世界の国々が参加するCOP29で成果を挙げるためにも、先行するG7での合意内容はきわめて重要な意味を持っている。

ここ数年、G7での合意内容は、COPでの温室効果ガス排出削減対策強化につながる合意形成の土台になってきた。2023年は「化石燃料からのフェーズアウト」という文言が初めてG7広島サミット首脳会合の共同声明で盛り込まれた。また、今回の合意では、初めて石炭火力発電のフェーズアウト年が書き込まれた。

ただし、科学的な視点で見た場合、取り組みは遅すぎると言える。

世界の気温上昇を産業革命当時から1.5度以内に抑えることは、地球温暖化による悪影響を抑えるうえできわめて重要だ。そのためには世界全体での温室効果ガス排出量を早期に減少に転じさせなければならない。

しかし排出削減が進まず、「1.5度目標」に沿った排出削減経路と実績とのギャップは年々大きくなっている。だからこそ、G7は先進国として排出削減でリーダーシップを発揮する責任が求められているのだが、取り組みは不十分だ。

石炭火力廃止への取り組みは不十分

――どのような点が不十分なのでしょうか。

地球温暖化に関しては、CO2排出量の多いエネルギー分野が最も大きな原因を作り出している。中でも電力分野の寄与は大きく、石炭火力発電の存在が最大の問題となっている。つまり、石炭火力発電をいかに早くやめ、そこから脱却するかが求められている。
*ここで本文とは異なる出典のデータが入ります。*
(* ===== verification/Json.v ===== *)
(** * JSON values as the crates use [serde_json]

    [serde_json] is a library the sources only call, so its value type and its
    functions are the class [SerdeJson], with the documented facts the crates rely
    on as its laws. A [json!] literal and the [Value] constructors are the type
    [lit]. [bit_json] is an instance, used by the concrete runs. *)

From S2P Require Import Prelude RustStr.
From Stdlib Require Import Ascii.
From Stdlib Require String.
From stdpp Require Import countable.
Local Open Scope Z_scope.

(** What [json!] and the constructors of [Value] write. *)
#[warnings="-register-all"]
Inductive lit :=
| LNull
| LBool (b : bool)
| LNum (n : Z)
| LStr (s : string)
| LArr (l : list lit)
| LObj (l : list (string * lit)).

Fixpoint assoc {A} (k : string) (l : list (string * A)) : option A :=
  match l with
  | [] => None
  | (k', a) :: l' => if String.eqb k k' then Some a else assoc k l'
  end.

Class SerdeJson := {
  value : Type;
  of_lit : lit -> value;
  get : string -> value -> option value;           (* Value::get with a string *)
  as_str : value -> option string;
  as_u64 : value -> option Z;
  as_bool : value -> option bool;
  as_array : value -> option (list value);
  is_object : value -> bool;                       (* as_object_mut is Some *)
  obj_insert : string -> value -> value -> value;  (* Map::insert on an object *)
  obj_remove : string -> value -> value;           (* Map::remove on an object *)
  from_str : string -> error + value;
  to_string : value -> string;
  to_string_pretty : value -> string;
  get_lit kvs k : NoDup (map fst kvs) -> get k (of_lit (LObj kvs)) = of_lit <$> assoc k kvs;
  as_str_lit s : as_str (of_lit (LStr s)) = Some s;
  as_str_obj kvs : as_str (of_lit (LObj kvs)) = None;
  as_u64_lit n : in_range 64 n -> as_u64 (of_lit (LNum n)) = Some n;
  as_bool_lit b : as_bool (of_lit (LBool b)) = Some b;
  as_array_lit l : as_array (of_lit (LArr l)) = Some (map of_lit l);
  is_object_lit kvs : is_object (of_lit (LObj kvs)) = true;
  get_object k v x : get k v = Some x -> is_object v = true;
  get_insert k x v : is_object v = true -> get k (obj_insert k x v) = Some x;
  get_insert_ne k k' x v : is_object v = true -> k <> k' -> get k (obj_insert k' x v) = get k v;
  get_remove k v : is_object v = true -> get k (obj_remove k v) = None;
  get_remove_ne k k' v : is_object v = true -> k <> k' -> get k (obj_remove k' v) = get k v;
  insert_object k x v : is_object v = true -> is_object (obj_insert k x v) = true;
  remove_object k v : is_object v = true -> is_object (obj_remove k v) = true;
  print_parse kvs : from_str (to_string (of_lit (LObj kvs))) = inr (of_lit (LObj kvs));
  print_braces kvs : exists s, to_string (of_lit (LObj kvs)) = "{" +:+ s +:+ "}";
  print_one_line v : str_elem lf (to_string v) = false;
}.

(** Reading a literal object back, its keys compared by computation. *)
Lemma get_obj `{SerdeJson} kvs k :
  bool_decide (NoDup (map fst kvs)) = true -> get k (of_lit (LObj kvs)) = of_lit <$> assoc k kvs.
Proof. intros Hn%bool_decide_eq_true. by apply get_lit. Qed.

(** [v.get(k).and_then(Value::as_str).unwrap_or(d)] *)
Definition str_field `{SerdeJson} (k : string) (v : value) (d : string) : string :=
  default d (get k v ≫= as_str).

(** [if let Some(x) = v.pointer_mut("/k") { if let Some(obj) = x.as_object_mut() { f(obj) } }];
    on an array a pointer token that is no index finds nothing, as [get] does. *)
Definition edit_object `{SerdeJson} (k : string) (f : value -> value) (v : value) : value :=
  match get k v with
  | Some x => if is_object x then obj_insert k (f x) v else v
  | None => v
  end.

Section Edit.
Context `{SerdeJson}.

Lemma edit_object_other k k' f v : k' <> k -> get k' (edit_object k f v) = get k' v.
Proof.
  intros Hne. unfold edit_object. destruct (get k v) as [x|] eqn:E; [|done].
  destruct (is_object x); [|done]. apply get_insert_ne; [by eapply get_object|done].
Qed.

Lemma edit_object_field k f v x :
  get k v = Some x -> is_object x = true -> get k (edit_object k f v) = Some (f x).
Proof.
  intros E Ho. unfold edit_object. rewrite E, Ho. apply get_insert. by eapply get_object.
Qed.
End Edit.

(** ** A line of the protocol is what was printed *)

Lemma ws_rest_prefix s r : ws_rest s = Some r ->
  exists p, s = p +:+ r /\ p <> "" /\ str_elem "}" p = false.
Proof.
  unfold ws_rest. intros Hw.
  destruct s as [|c1 s]; [done|]. cbn [bytes_of] in Hw.
  assert (Hb : forall c, byte_of c <> 125 -> Ascii.eqb "}" c = false).
  { intros c Hc. apply Ascii.eqb_neq. intros <-. apply Hc. reflexivity. }
  case_match eqn:E1.
  { injection Hw as <-. exists (String c1 ""). split_and!; [done..|].
    cbn [str_elem]. rewrite Hb; [done|lia]. }
  destruct s as [|c2 s]; [by repeat case_match|]. cbn [bytes_of] in Hw.
  destruct s as [|c3 s]; cbn [bytes_of] in Hw.
  - repeat case_match; try done; simplify_eq.
    exists (String c1 (String c2 "")). split_and!; [done..|]. cbn [str_elem]. rewrite !Hb; [done|lia|lia].
  - repeat case_match; try done; simplify_eq;
      first [exists (String c1 (String c2 (String c3 ""))); split_and!; [done..|]; cbn [str_elem]; rewrite !Hb; [done|lia..]
            |exists (String c1 (String c2 "")); split_and!; [done..|]; cbn [str_elem]; rewrite !Hb; [done|lia..]].
Qed.

Lemma app_split_brace x t p r :
  x +:+ String "}" t = p +:+ r -> str_elem "}" p = false -> exists x', x = p +:+ x' /\ r = x' +:+ String "}" t.
Proof.
  revert x. induction p as [|c p IH]; intros x E Hp; [exists x; done|].
  destruct x as [|c' x].
  - injection E as <- _. done.
  - cbn in Hp. apply orb_false_iff in Hp as [_ Hp]. injection E as <- E.
    destruct (IH x E Hp) as (x' & -> & ->). by exists x'.
Qed.

Lemma trim_end_brace n x pos best :
  (String.length x + 2 < n)%nat ->
  trim_end_len n (x +:+ String "}" (String lf "")) pos best = (pos + String.length x + 1)%nat.
Proof.
  revert x pos best. induction n as [|n IH]; intros x pos best Hn; [lia|]. cbn [trim_end_len].
  destruct (ws_rest (x +:+ String "}" (String lf ""))) as [r|] eqn:E.
  - destruct (ws_rest_prefix _ _ E) as (p & Ep & Hne & Hp).
    destruct (app_split_brace _ _ _ _ Ep Hp) as (x' & -> & ->).
    rewrite IH, !length_sapp; cbn [String.length].
    + rewrite !length_sapp in *. destruct p; cbn in *; lia.
    + rewrite length_sapp in Hn.
      destruct p; [done|]. cbn in Hn. lia.
  - destruct x as [|c x]; cbn [String.append String.length].
    + destruct n as [|n]; [cbn in Hn; lia|]. cbn [trim_end_len String.append].
      change ("" +:+ String "}" (String lf "")) with (String "}" (String lf "")).
      change (ws_rest (String lf "")) with (Some "").
      transitivity (S pos); [|cbn; lia]. by destruct n.
    + rewrite sapp_cons, IH; cbn in Hn |- *; lia.
Qed.

Lemma ws_rest_brace x : ws_rest (String "{" x) = None.
Proof. destruct x as [|? [|? ?] ]; reflexivity. Qed.

Lemma trim_line s : trim ("{" +:+ s +:+ "}" +:+ String lf "") = "{" +:+ s +:+ "}".
Proof.
  unfold trim. replace (drop_ws_start _) with ("{" +:+ s +:+ "}" +:+ String lf "")
    by (rewrite sapp_cons; unfold drop_ws_start; cbn [String.length]; by rewrite ws_rest_brace).
  unfold trim_end.
  replace ("{" +:+ s +:+ "}" +:+ String lf "") with (("{" +:+ s) +:+ String "}" (String lf ""))
    by (by rewrite <- sapp_assoc).
  rewrite trim_end_brace by (rewrite !length_sapp; cbn; lia).
  replace (("{" +:+ s) +:+ String "}" (String lf "")) with (("{" +:+ s +:+ "}") +:+ String lf "")
    by (rewrite !sapp_assoc; reflexivity).
  apply str_take_app. rewrite !length_sapp. cbn. lia.
Qed.

(** The line a peer sends, read back with [from_str(line.trim())]. *)
Definition json_line `{SerdeJson} (v : value) : string := to_string v +:+ String lf "".

Lemma read_json_line `{SerdeJson} kvs :
  from_str (trim (json_line (of_lit (LObj kvs)))) = inr (of_lit (LObj kvs)).
Proof.
  unfold json_line. destruct (print_braces kvs) as [s E]. rewrite E.
  rewrite !sapp_assoc, trim_line, <- E. apply print_parse.
Qed.

(** ** An instance

    Objects are association lists with the newest binding first, and a value
    prints as the bits of its code between braces. *)

Section LitInd.
Variable P : lit -> Prop.
Hypothesis Hnull : P LNull.
Hypothesis Hbool : forall b, P (LBool b).
Hypothesis Hnum : forall n, P (LNum n).
Hypothesis Hstr : forall s, P (LStr s).
Hypothesis Harr : forall l, Forall P l -> P (LArr l).
Hypothesis Hobj : forall l, Forall (fun kv => P (snd kv)) l -> P (LObj l).

Fixpoint lit_nested_ind (v : lit) : P v :=
  match v with
  | LNull => Hnull
  | LBool b => Hbool b
  | LNum n => Hnum n
  | LStr s => Hstr s
  | LArr l => Harr l ((fix go l := match l return Forall P l with
      | [] => Forall_nil_2 _
      | x :: l' => Forall_cons_2 _ _ _ (lit_nested_ind x) (go l')
      end) l)
  | LObj l => Hobj l ((fix go l := match l return Forall (fun kv => P (snd kv)) l with
      | [] => Forall_nil_2 _
      | kv :: l' => Forall_cons_2 _ _ _
          (match kv return P (snd kv) with (_, x) => lit_nested_ind x end) (go l')
      end) l)
  end.
End LitInd.

Fixpoint lit_tree (v : lit) : gen_tree (bool + Z + string) :=
  match v with
  | LNull => GenNode 0 []
  | LBool b => GenLeaf (inl (inl b))
  | LNum n => GenLeaf (inl (inr n))
  | LStr s => GenLeaf (inr s)
  | LArr l => GenNode 1 (map lit_tree l)
  | LObj l => GenNode 2 (map (fun '(k, x) => GenNode 3 [GenLeaf (inr k); lit_tree x]) l)
  end.

Fixpoint tree_lit (t : gen_tree (bool + Z + string)) : lit :=
  match t with
  | GenLeaf (inl (inl b)) => LBool b
  | GenLeaf (inl (inr n)) => LNum n
  | GenLeaf (inr s) => LStr s
  | GenNode 1 l => LArr (map tree_lit l)
  | GenNode 2 l => LObj (map (fun t => match t with
      | GenNode _ [GenLeaf (inr k); x] => (k, tree_lit x) | _ => ("", LNull) end) l)
  | GenNode _ _ => LNull
  end.

Lemma tree_lit_tree v : tree_lit (lit_tree v) = v.
Proof.
  induction v as [|b|n|s|l IH|l IH] using lit_nested_ind; try reflexivity; cbn; f_equal.
  - induction IH as [|x l Hx _ IH]; cbn; by f_equal.
  - induction IH as [|[k x] l Hx _ IH]; cbn in *; [done|]. rewrite Hx. by f_equal.
Qed.

Fixpoint pos_bits (p : positive) (s : string) : string :=
  match p with
  | xH => s
  | xO p' => String "0" (pos_bits p' s)
  | xI p' => String "1" (pos_bits p' s)
  end.

Fixpoint bits_pos (s : string) : positive :=
  match s with
  | String "0" s' => xO (bits_pos s')
  | String "1" s' => xI (bits_pos s')
  | _ => xH
  end.

Lemma bits_pos_bits p : bits_pos (pos_bits p "}") = p.
Proof. induction p; cbn; congruence. Qed.

Definition lit_print (v : lit) : string := String "{" (pos_bits (encode (lit_tree v)) "}").

Definition lit_parse (s : string) : error + lit :=
  match s with
  | String "{" s' => match decode (bits_pos s') with Some t => inr (tree_lit t) | None => inl (Msg "json") end
  | _ => inl (Msg "json")
  end.

Definition drop_key {A} (k : string) (l : list (string * A)) : list (string * A) :=
  filter (fun kv => kv.1 <> k) l.

Lemma assoc_drop_key {A} k (l : list (string * A)) : assoc k (drop_key k l) = None.
Proof.
  unfold drop_key. induction l as [|[k' a] l IH]; [done|]. rewrite filter_cons. case_decide as Hd; [|done].
  cbn in Hd |- *. destruct (String.eqb_spec k k'); congruence.
Qed.

Lemma assoc_drop_key_ne {A} k k' (l : list (string * A)) : k <> k' -> assoc k (drop_key k' l) = assoc k l.
Proof.
  intros Hne. unfold drop_key. induction l as [|[k0 a] l IH]; [done|]. rewrite filter_cons.
  case_decide; cbn in *; rewrite IH; [done|].
  destruct (String.eqb_spec k k0); [|done]. subst. exfalso. naive_solver.
Qed.

Lemma pos_bits_no_lf p : str_elem lf (pos_bits p "}") = false.
Proof. induction p; cbn; done. Qed.

#[local, refine] Instance bit_json : SerdeJson := {|
  value := lit;
  of_lit v := v;
  get k v := match v with LObj l => assoc k l | _ => None end;
  as_str v := match v with LStr s => Some s | _ => None end;
  as_u64 v := match v with LNum n => if (0 <=? n) && (n <? 2 ^ 64) then Some n else None | _ => None end;
  as_bool v := match v with LBool b => Some b | _ => None end;
  as_array v := match v with LArr l => Some l | _ => None end;
  is_object v := match v with LObj _ => true | _ => false end;
  obj_insert k x v := match v with LObj l => LObj ((k, x) :: drop_key k l) | _ => v end;
  obj_remove k v := match v with LObj l => LObj (drop_key k l) | _ => v end;
  from_str := lit_parse;
  to_string := lit_print;
  to_string_pretty := lit_print;
|}.
Proof.
  - intros. by destruct (assoc k kvs).
  - done.
  - done.
  - intros n [H0 Hn]. destruct (Z.leb_spec 0 n), (Z.ltb_spec n (2 ^ 64)); try done; lia.
  - done.
  - intros. by rewrite map_id.
  - done.
  - by intros k [] x.
  - intros k x []; try done. intros _. cbn. by rewrite String.eqb_refl.
  - intros k k' x []; try done. intros _ Hne. cbn.
    destruct (String.eqb_spec k k'); [done|]. by apply assoc_drop_key_ne.
  - intros k []; try done. intros _. apply assoc_drop_key.
  - intros k k' []; try done. intros _. by apply assoc_drop_key_ne.
  - by intros k x [].
  - by intros k [].
  - intros kvs. unfold lit_print. cbn [lit_parse]. by rewrite bits_pos_bits, decode_encode, tree_lit_tree.
  - intros kvs. unfold lit_print. generalize (encode (lit_tree (LObj kvs))). intros p.
    exists (pos_bits p "").
    assert (E : forall q, pos_bits q "}" = pos_bits q "" +:+ "}") by (induction q as [q IH|q IH|]; cbn; rewrite ?sapp_cons, ?IH; reflexivity).
    rewrite E, sapp_cons. reflexivity.
  - intros v. unfold lit_print. cbn. apply pos_bits_no_lf.
Defined.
石炭火力の扱いは、G7やCOPの場でもここ数年の大きなテーマであり続けてきた。しかし、いまだに廃止の道筋を描き切れないのが実情だ。

――今回のG7気候・エネルギー・環境相会合の共同声明で、石炭火力発電の廃止時期については「2030年代前半まで」と年限が明記されました。このこと自体は大きな前進では。

石炭火力の全廃は最優先課題であり、時期について初めて明記されたことの意義は大きい。特にG7会合の直前に、アメリカのバイデン政権が石炭火力発電に関する新たな規制強化措置を打ち出したことは議論に大きな影響を与えた。

アメリカで2039年以降も石炭火力発電所の運転を続けるためには、2032年までにCO2排出量を90%削減または回収する対策を取らなければならないとされた。いずれの場合も莫大な設備投資費用がかかるため、事実上、石炭火力発電の存続は困難になる。